Parks Canada is rolling out a three-year program to re-examine and rewrite the plaques the Historic Sites and Monuments Board of Canada uses to mark places deemed important to understanding Canada’s past.

Among the sites whose plaques will be rewritten are fur trade forts such as Fort Langley in British Columbia and York Factory in Manitoba. Parks Canada will also revisit the arrival of Jacques Cartier in the Gaspé region, for colonial reasons.

Some involve historical figures who held beliefs at odds with today’s standards, including one of the Fathers of Confederation, John A. Macdonald; Archibald Belaney, otherwise known as Gray Owl; and Nicholas Flood Davin, founder of one of the first Western newspapers.

The rationale for the changes, as well as a list of priority sites, are outlined in a document obtained under the Access to Information Act.

The document indicates that out of 2,192 historic sites, about two-thirds of the plaque texts are correct. Of the others, more than 200 are considered high priorities for change.

Among the reasons cited were some plaques that ignored Indigenous contributions or used outdated language. Another problem concerns the controversial beliefs of historical figures.

The most common reason for rewriting is “colonial assumptions”.

“It refers to a form of history where the progress of Western civilization is understood to be inevitable,” it notes.

“Previous assumptions about Canadian history that excluded Indigenous peoples, among others, can no longer be accepted. »

These plans have prompted accusations of presentism — the error of judging the past by the standards of the present.
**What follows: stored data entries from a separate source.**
(** ** The state is what the log says *)

Record tracks (s : Runtime) (log : list Event) : Prop := {
  k_poison : poisoned (declarations s) = false;
  k_active : active s = (λ t, (t_nonce t, t_identity t)) <$> open_turn log;
  k_turn : ∀ t, open_turn log = Some t → t ∈ admitted_turns log ∧ outcome_epoch (t_identity t) = epoch s ∧
             fenced s = false ∧ is_Some (episode s) ∧ of_turn (declarations s) = t_identity t ∧
             declared (declarations s) = last_declared log ∧
             (∀ d, last_declared log = Some d → identity d = t_identity t);
  k_nonces : NoDup (t_nonce <$> admitted_turns log);
  k_below : ∀ t, t ∈ admitted_turns log → (t_nonce t ≤ next_nonce s)%N;
  k_corrected : corrected log = bool_decide (correction s ≠ Unspent) && negb (fenced s);
  k_owed : owed log = bool_decide (correction s = Owed) && negb (fenced s);
  k_rest : at_rest log = true → fenced s = true ∨ episode s = None;
  k_none : episode s = None → correction s = Unspent ∧ fenced s = false;
  k_guarding : guarding log = enabled s;
  k_policy : last_policy log = visible s;
  k_off : enabled s = false → episode s = None;
  k_sequence : sequence s = N.of_nat (length (published log));
  k_bound : (next_nonce s ≤ N.of_nat (length log))%N ∧ length (published log) ≤ length log
}.

Lemma tracks_new : tracks (runtime_new mint) [].
Proof. split; simpl; try done; try set_solver; try constructor; lia. Qed.

Lemma bound_S s log : tracks s log →
  (next_nonce s ≤ N.of_nat (S (length log)))%N ∧ length (published log) ≤ S (length log).
Proof. intros [? ?]%k_bound. split; lia. Qed.

(** One step from [s] answers with an event the log allows, and the state follows the log. *)
Definition follows (s : Runtime) (log : list Event) (r : Runtime * res DomainError Event) : Prop :=
  ∃ s' e, r = (s', Ok e) ∧ tracks s' (e :: log) ∧ event_ok e log.

Lemma follows_reset s log e s' :
  tracks s log → e = PolicySeen false ∨ e = HistoryReplaced →
  active s' = None → poisoned (declarations s') = false → episode s' = None → correction s' = Unspent →
  fenced s' = false → sequence s' = sequence s → next_nonce s' = next_nonce s →
  guarding (e :: log) = enabled s' → last_policy (e :: log) = visible s' →
  follows s log (s', Ok e).
Proof.
  intros T He Ha Hp Hep Hc Hf Hs Hn Hg Hv. exists s', e. split; [done|].
  split; [|by destruct He as [-> | ->]].
  assert (admitted_turns (e :: log) = admitted_turns log) as Hadm by (by destruct He as [-> | ->]).
  assert (published (e :: log) = published log) as Hpub by (by destruct He as [-> | ->]).
  assert (open_turn (e :: log) = None) as Hopen by (by destruct He as [-> | ->]).
  split; rewrite ?Hadm, ?Hpub, ?Hopen, ?Hc, ?Hf, ?Hs, ?Hn, ?Hep; try done; try apply T.
  - by destruct He as [-> | ->].
  - by destruct He as [-> | ->].
  - by right.
  - by apply bound_S in T.
Qed.

Lemma follows_replace s log : tracks s log → follows s log (step log DoReplace s).
Proof.
  intros T. unfold step, history_replaced, fresh_epoch, on_declarations, enter, bind, modify, gets, ret; simpl.
  rewrite (k_poison _ _ T); simpl.
  eapply follows_reset; simpl; rewrite ?(k_poison _ _ T); eauto; apply T.
Qed.

Lemma tracks_off s log : tracks s log → enabled s = false →
  active s = None ∧ episode s = None ∧ correction s = Unspent ∧ fenced s = false.
Proof.
  intros T Hoff. pose proof (k_off _ _ T Hoff) as He. destruct (k_none _ _ T He) as [Hc Hf].
  split_and!; try done. rewrite (k_active _ _ T). destruct (open_turn log) as [t|] eqn:Ho; [|done].
  apply (k_turn _ _ T) in Ho as (_ & _ & _ & [? He'] & _). congruence.
Qed.

(** A step the log does not see. *)
Lemma follows_quiet s log e :
  tracks s log → e = Nothing ∨ (∃ a, e = Refusal a) → event_ok e log → follows s log (s, Ok e).
Proof.
  intros T He Hok. exists s, e. split; [done|]. split; [|done].
  assert (length (published (e :: log)) = length (published log)) as Hp by (by destruct He as [-> | [a ->]]).
  pose proof (bound_S _ _ T). destruct T.
  split; rewrite ?Hp; destruct He as [-> | [a ->]]; done.
Qed.
(** The part of [go] up to the [switch]. *)
Lemma go_run (doc : Document.t) (pg : Page) :
  go media doc pg =
  let vids := copies media (Document.shelf doc) (created pg) in
  let pg1 := mkPage None (created pg + List.length (Document.shelf doc)) in
  let mode := Document.composition_type doc in
  let rest :=
    (if String.eqb mode "nop" then
       pmodify
         (set_composition
            (mkInstance IsPassthrough
               (Passthrough.new (Document.output doc) vids))) ;;
       on_composition Method.play
     else if String.eqb mode "crossfade" then
       pmodify
         (set_composition
            (mkInstance IsCrossfade
               (Crossfade.new (Document.output doc) vids))) ;;
       on_composition Method.play
     else pemit (ConsoleError "Unknown composition mode" mode))%page pg1 in
  mkPageResult (page_outcome rest) (page_final rest)
    (stopping pg ++
     ConsoleLog "Compositing using mode" mode :: page_events rest).
Proof.
  unfold go. prun.
  rewrite (pbind_normal _ _ _ _ _ _ (go_stops_previous pg)).
  prun. cbn [created]. reflexivity.
Qed.

End PageProperties.

Lemma method_play_normal (k : Class) (o : Obj) :
  outcome (Method.play k o) = Normal tt.
Proof.
  destruct k; cbn [Method.play]; [| reflexivity].
  destruct (videos o) as [| v rest] eqn:Hvs.
  - now rewrite (play_empty o Hvs).
  - assert (Hne : videos o <> []) by (rewrite Hvs; discriminate).
    destruct (play_run o Hne) as [w [_ Hrun]]. now rewrite Hrun.
Qed.
Lemma bracketed_release p r : bracketed (p ++ LockRelease :: r) -> p <> [] /\ r = [].
Proof.
  intros (mid & Heq & Hfree). destruct p as [|e p]; simpl in Heq; [discriminate|].
  split; [done|]. injection Heq as -> Heq.
  apply split_at_last in Heq as [_ ->]; [done|].
  intros Hin. now apply (lock_free_elem _ _ Hfree) in Hin.
Qed.

Lemma bracketed_event p e r :
  is_lock_event e = false -> bracketed (p ++ e :: r) -> p <> [] /\ r <> [].
Proof.
  intros He (mid & Heq & Hfree). split.
  - intros ->. simpl in Heq. injection Heq as -> _. discriminate.
  - intros ->. change (LockAcquire :: mid ++ [LockRelease])
      with ((LockAcquire :: mid) ++ [LockRelease]) in Heq.
    apply app_inj_tail in Heq as [_ ->]. discriminate.
Qed.

Lemma in_handler_inside th :
  bracketed (past th ++ rest th) -> in_handler th -> inside th.
Proof.
  intros (mid & Heq & _) (p & req & Hp). split.
  - rewrite Hp. now destruct p.
  - intros Hr. rewrite Hr, app_nil_r, Hp in Heq.
    change (LockAcquire :: mid ++ [LockRelease])
      with ((LockAcquire :: mid) ++ [LockRelease]) in Heq.
    apply app_inj_tail in Heq as [_ ?]. discriminate.
Qed.

Lemma inv_initial self calls : inv (initial self calls).
Proof.
  split; intros t; simpl.
  - destruct (calls t) as [[h req] md]. simpl.
    destruct (trace_bracketed self h req md) as (mid & ? & ?). now exists mid.
  - destruct (calls t) as [[h req] md]. unfold inside. simpl. split; [tauto|discriminate].
Qed.

Lemma inv_step c c' : inv c -> step c c' -> inv c'.
Proof.
  intros [Hbr Hown] Hstep.
  destruct Hstep as [t p r Ht Hfree | t p r Ht | t p e r Ht He];
    pose proof (Hbr t) as Hbt; rewrite Ht in Hbt; simpl in Hbt.
  - apply bracketed_acquire in Hbt as Hpr. destruct Hpr as [-> Hr].
    split; intros t'; simpl; unfold set_thread; destruct (decide (t' = t)) as [->|Hne]; simpl.
    + exact Hbt.
    + apply Hbr.
    + unfold inside. simpl. split; [done|]. intros _. split; [discriminate|done].
    + rewrite Hown, Hfree. split; [discriminate|]. intros [= ?]. congruence.
  - apply bracketed_release in Hbt as Hpr. destruct Hpr as [Hp ->].
    assert (Hin : inside (threads c t)).
    { rewrite Ht. split; simpl; [done|discriminate]. }
    apply Hown in Hin.
    split; intros t'; simpl; unfold set_thread; destruct (decide (t' = t)) as [->|Hne]; simpl.
    + now rewrite <- app_assoc.
    + apply Hbr.
    + unfold inside. simpl. split; [intros [_ ?]; done | discriminate].
    + rewrite Hown, Hin. split; [intros [= ?]; congruence | discriminate].
  - apply (bracketed_event _ _ _ He) in Hbt as Hpr. destruct Hpr as [Hp Hr].
    assert (Hin : inside (threads c t)).
    { rewrite Ht. split; simpl; [done|discriminate]. }
    apply Hown in Hin.
    split; intros t'; simpl; unfold set_thread; destruct (decide (t' = t)) as [->|Hne]; simpl.
    + now rewrite <- app_assoc.
    + apply Hbr.
    + unfold inside. simpl. split; [done|]. intros _. split; [now destruct p | done].
    + apply Hown.
Qed.

Lemma inv_reachable self calls c : rtc step (initial self calls) c -> inv c.
Proof.
  revert c. apply rtc_ind_r; [apply inv_initial|].
  intros y z _ Hyz Hy. exact (inv_step y z Hy Hyz).
Qed.
(** ** Collaborators

    [bson.ObjectId] is a third-party type.  The handlers use it three ways:
    the store hands out a new identifier at each [insert_one], [str] prints
    one, and [ObjectId(s)] reads one back, raising [InvalidId] on a string
    that is not the print of an identifier.  [new_oid l] is the identifier
    given to a document inserted into a collection whose identifiers are
    [l]. *)
Class Bson := {
  oid : Type;
  oid_eqb : oid -> oid -> bool;
  oid_eqb_eq : forall x y, oid_eqb x y = true <-> x = y;
  str_oid : oid -> string;
  ObjectId : string -> option oid;
  ObjectId_str : forall o, ObjectId (str_oid o) = Some o;
  new_oid : list oid -> oid;
  new_oid_fresh : forall l, ~ In (new_oid l) l
}.

(** The modules [app.utils] and [app.db] are imported by the router and are
    taken as parameters: the credential store's [hash_password] and the
    three operations of the collection provisioner, which act on the store's
    namespace of tenant collections.  Their calls, like those of the store,
    are taken to return: a failure of the backing store is not modelled. *)
Class Collaborators := {
  hash_password : string -> string;
  tenants : Type;
  create_org_collection : string -> tenants -> tenants;
  drop_org_collection : string -> tenants -> tenants;
  rename_and_sync_collection : string -> string -> tenants -> tenants
}.

(** ** Documents, payloads and responses *)

(** A document of [db.admins]. *)
Module Admin.
Record doc `{Bson} := {
  _id : oid;
  email : string;
  password : string;
  role : string;
  organization : string
}.
End Admin.

(** A document of [db.organizations]; [admin_id] holds [str(res.inserted_id)]. *)
Module Org.
Record doc `{Bson} := {
  _id : oid;
  organization_name : string;
  collection_name : string;
  admin_id : string;
  created_at : N
}.
End Org.

(** The request body of [POST /org/create]. *)
Module OrgCreate.
Record t := {
  organization_name : string;
  email : string;
  password : string
}.
End OrgCreate.

(** Modelled from the spec: the request body of [PUT /org/update], declared in
    [app.models], which is not among the sources.  The interface table gives
    its three fields as optional, so each may be [None]. *)
Module OrgUpdate.
Record t := {
  organization_name : option string;
  email : option string;
  password : option string
}.
End OrgUpdate.

(** What the Auth collaborator resolves the caller's token into. *)
Module CurrentAdmin.
Record t := {
  admin_id : string;
  org_id : string
}.
End CurrentAdmin.

(** The dictionary returned by [create_org]. *)
Module OrgOut.
Record t := {
  organization_name : string;
  collection_name : string;
  admin_id : string
}.
End OrgOut.

(** An organization document after [org["_id"] = str(org["_id"])], as [get_org]
    and [update_org] return it. *)
Module OrgView.
Record t := {
  _id : string;
  organization_name : string;
  collection_name : string;
  admin_id : string;
  created_at : N
}.
End OrgView.

(** The body of a successful [delete_org]: [{"status": "deleted"}]. *)
Module Deleted.
Record t := { status : string }.
End Deleted.

(** Exceptions that leave a handler; [HTTPException] carries the response
    status, the other three become a 500. *)
Inductive exn :=
| HTTPException (status_code : nat) (detail : string)
| AttributeError
| InvalidId
| TypeError.

(** ** Updating the first match of a collection *)

Fixpoint update_first {A : Type} (p : A -> bool) (f : A -> A) (l : list A)
  : list A :=
  match l with
  | [] => []
  | x :: l' => if p x then f x :: l' else x :: update_first p f l'
  end.

Fixpoint delete_first {A : Type} (p : A -> bool) (l : list A) : list A :=
  match l with
  | [] => []
  | x :: l' => if p x then l' else x :: delete_first p l'
  end.

Section Router.

Context {bson : Bson} {collab : Collaborators}.

(** ** The document store *)

(** A write issued to the store.  The store keeps them in a log, oldest
    first, so that the order of a handler's side effects can be stated. *)
Inductive write :=
| CreateCollection (org_name : string)
| DropCollection (org_name : string)
| RenameAndSync (old_name new_name : string)
| InsertAdmin (d : Admin.doc)
| InsertOrg (d : Org.doc)
| SetOrgNames (id : oid) (organization_name collection_name : string)
| SetAdminOrganization (id : oid) (organization : string)
| SetAdminEmail (id : oid) (email : string)
| SetAdminPassword (id : oid) (password : string)
| DeleteAdmin (id : oid)
| DeleteOrg (organization_name : string).

(** [db.organizations] and [db.admins] in their natural order, the tenant
    collections, and the log of writes. *)
Record store := {
  organizations : list Org.doc;
  admins : list Admin.doc;
  collections : tenants;
  log : list write
}.

(** ** State and exceptions *)

Definition M (A : Type) : Type := store -> (exn + A) * store.

Definition ret {A} (a : A) : M A := fun s => (inr a, s).

Definition raise {A} (e : exn) : M A := fun s => (inl e, s).

Definition bind {A B} (m : M A) (k : A -> M B) : M B :=
  fun s =>
    match m s with
    | (inl e, s') => (inl e, s')
    | (inr a, s') => k a s'
    end.

Notation "x <- m ;; k" := (bind m (fun x => k))
  (at level 61, m at next level, right associativity).
Notation "m ;;; k" := (bind m (fun _ => k))
  (at level 61, right associativity).

Definition when (b : bool) (m : M unit) : M unit :=
  if b then m else ret tt.

(** ** Store primitives *)

Definition name_is (n : string) (d : Org.doc) : bool :=
  String.eqb (Org.organization_name d) n.

Definition org_id_is (i : oid) (d : Org.doc) : bool := oid_eqb (Org._id d) i.

Definition admin_id_is (i : oid) (d : Admin.doc) : bool :=
  oid_eqb (Admin._id d) i.

(** [db.organizations.find_one({"organization_name": n})]. *)
Definition find_org (n : string) : M (option Org.doc) :=
  fun s => (inr (find (name_is n) (organizations s)), s).

(** [db.admins.insert_one(doc)]: the store gives the document a new [_id]
    and returns it as [res.inserted_id]. *)
Definition insert_admin (email password role organization : string) : M oid :=
  fun s =>
    let i := new_oid (map Admin._id (admins s)) in
    let d := Admin.Build_doc _ i email password role organization in
    (inr i, {| organizations := organizations s;
               admins := admins s ++ [d];
               collections := collections s;
               log := log s ++ [InsertAdmin d] |}).
Lemma answered_request_is_counted_as_written_witness :
  instrument_app items_app (lit "svc") fresh_world
    = (items_instrumented, instrumented_world, Ok tt) /\
  build_middleware_stack (user_middleware items_app)
    (router (routes items_instrumented)) items_request instrumented_world
    = (instrumented_world, Ok not_found) /\
  exists wc,
    serve items_instrumented items_request instrumented_world
      = (wc, Ok not_found) /\
    value_at (counter_values (own wc)) items_tuple
      = value_at (counter_values (own instrumented_world)) items_tuple + 1 /\
    length (observations_at (histogram_values (own wc)) items_tuple)
      = 1%nat.
Proof.
  split; [reflexivity|]. split; [reflexivity|].
  destruct (answered_request_is_counted_as_written items_app (lit "svc")
              fresh_world instrumented_world instrumented_world
              instrumented_world items_instrumented items_request
              not_found eq_refl eq_refl)
    as (sg & wc & Hsg & Hserve & Hk & _ & Hobs & _).
  vm_compute in Hsg. injection Hsg as <-.
  exists wc. split; [exact Hserve|]. split; [exact Hk|].
  exact (f_equal (@length float) Hobs).
Defined.

Ltac decodes := split; eexists; reflexivity.

Lemma request_hook_writes_exactly_the_allowlist_witness :
  get_headers plain_context = Ok plain_headers /\
  is_recording blank_span = true /\
  exists sp',
    server_request_hook [lit "x-id"; lit "x-other"] (Some blank_span)
      plain_context = (Some sp', Ok tt) /\
    is_recording sp' = true /\
    dom (attributes sp')
      = dom (attributes blank_span)
        ∪ list_to_set [lit "x-id"; lit "x-other"] /\
    attributes sp' !! lit "x-trace" = attributes blank_span !! lit "x-trace".
Proof.
  split; [reflexivity|]. split; [reflexivity|].
  destruct (request_hook_writes_exactly_the_allowlist
              [lit "x-id"; lit "x-other"] blank_span plain_context
              plain_headers eq_refl eq_refl)
    as (sp' & Hhook & Hrec & Hdom & Hout & _).
  exists sp'. split; [exact Hhook|]. split; [exact Hrec|].
  split; [exact Hdom|]. apply Hout.
  intros Hin. apply elem_of_cons in Hin as [Hin|Hin];
    [vm_compute in Hin; discriminate Hin|].
  apply elem_of_cons in Hin as [Hin|Hin];
    [vm_compute in Hin; discriminate Hin | inversion Hin].
Defined.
Such accusations were made by Larry Ostola, former vice-president of heritage conservation at Parks Canada.

“A new ‘woke’ perspective is being imposed on what was once an apolitical, fact-based historical designation process,” he lamented in the National Post.

But Ms Kell countered that the changes were partly prompted by the Truth and Reconciliation Commission’s 2015 report. One of the calls to action recommended that Canada “develop a reconciliation framework for Canadian heritage and commemoration.”

She said it was about expanding the stories being told, not erasing those from the past.

“We build on what was there before. We take that as a starting point and add additional layers and voices,” she said.

“It is important to continue to reflect on these events. There are additional layers of understanding about them and some of these understandings are not celebrations. »

Many of the high priority sites are former fur trade forts.

“Many designations associated with the fur trade excluded the essential role of Indigenous peoples,” the document states.

“By…acknowledging the necessary partnership that existed between the two cultures, this gap in historical significance will begin to be corrected. »

Parks Canada will also reassess sites associated with the War of 1812, in which many First Nations warriors fought alongside British troops and Canadian militias.

Other plaques attempt to understand ideas spread by many famous and accomplished Canadians that are now considered abhorrent.

William Osler, sometimes called the father of modern medicine, poked fun at Indigenous peoples and wrote that Canada “should be a white man’s country.”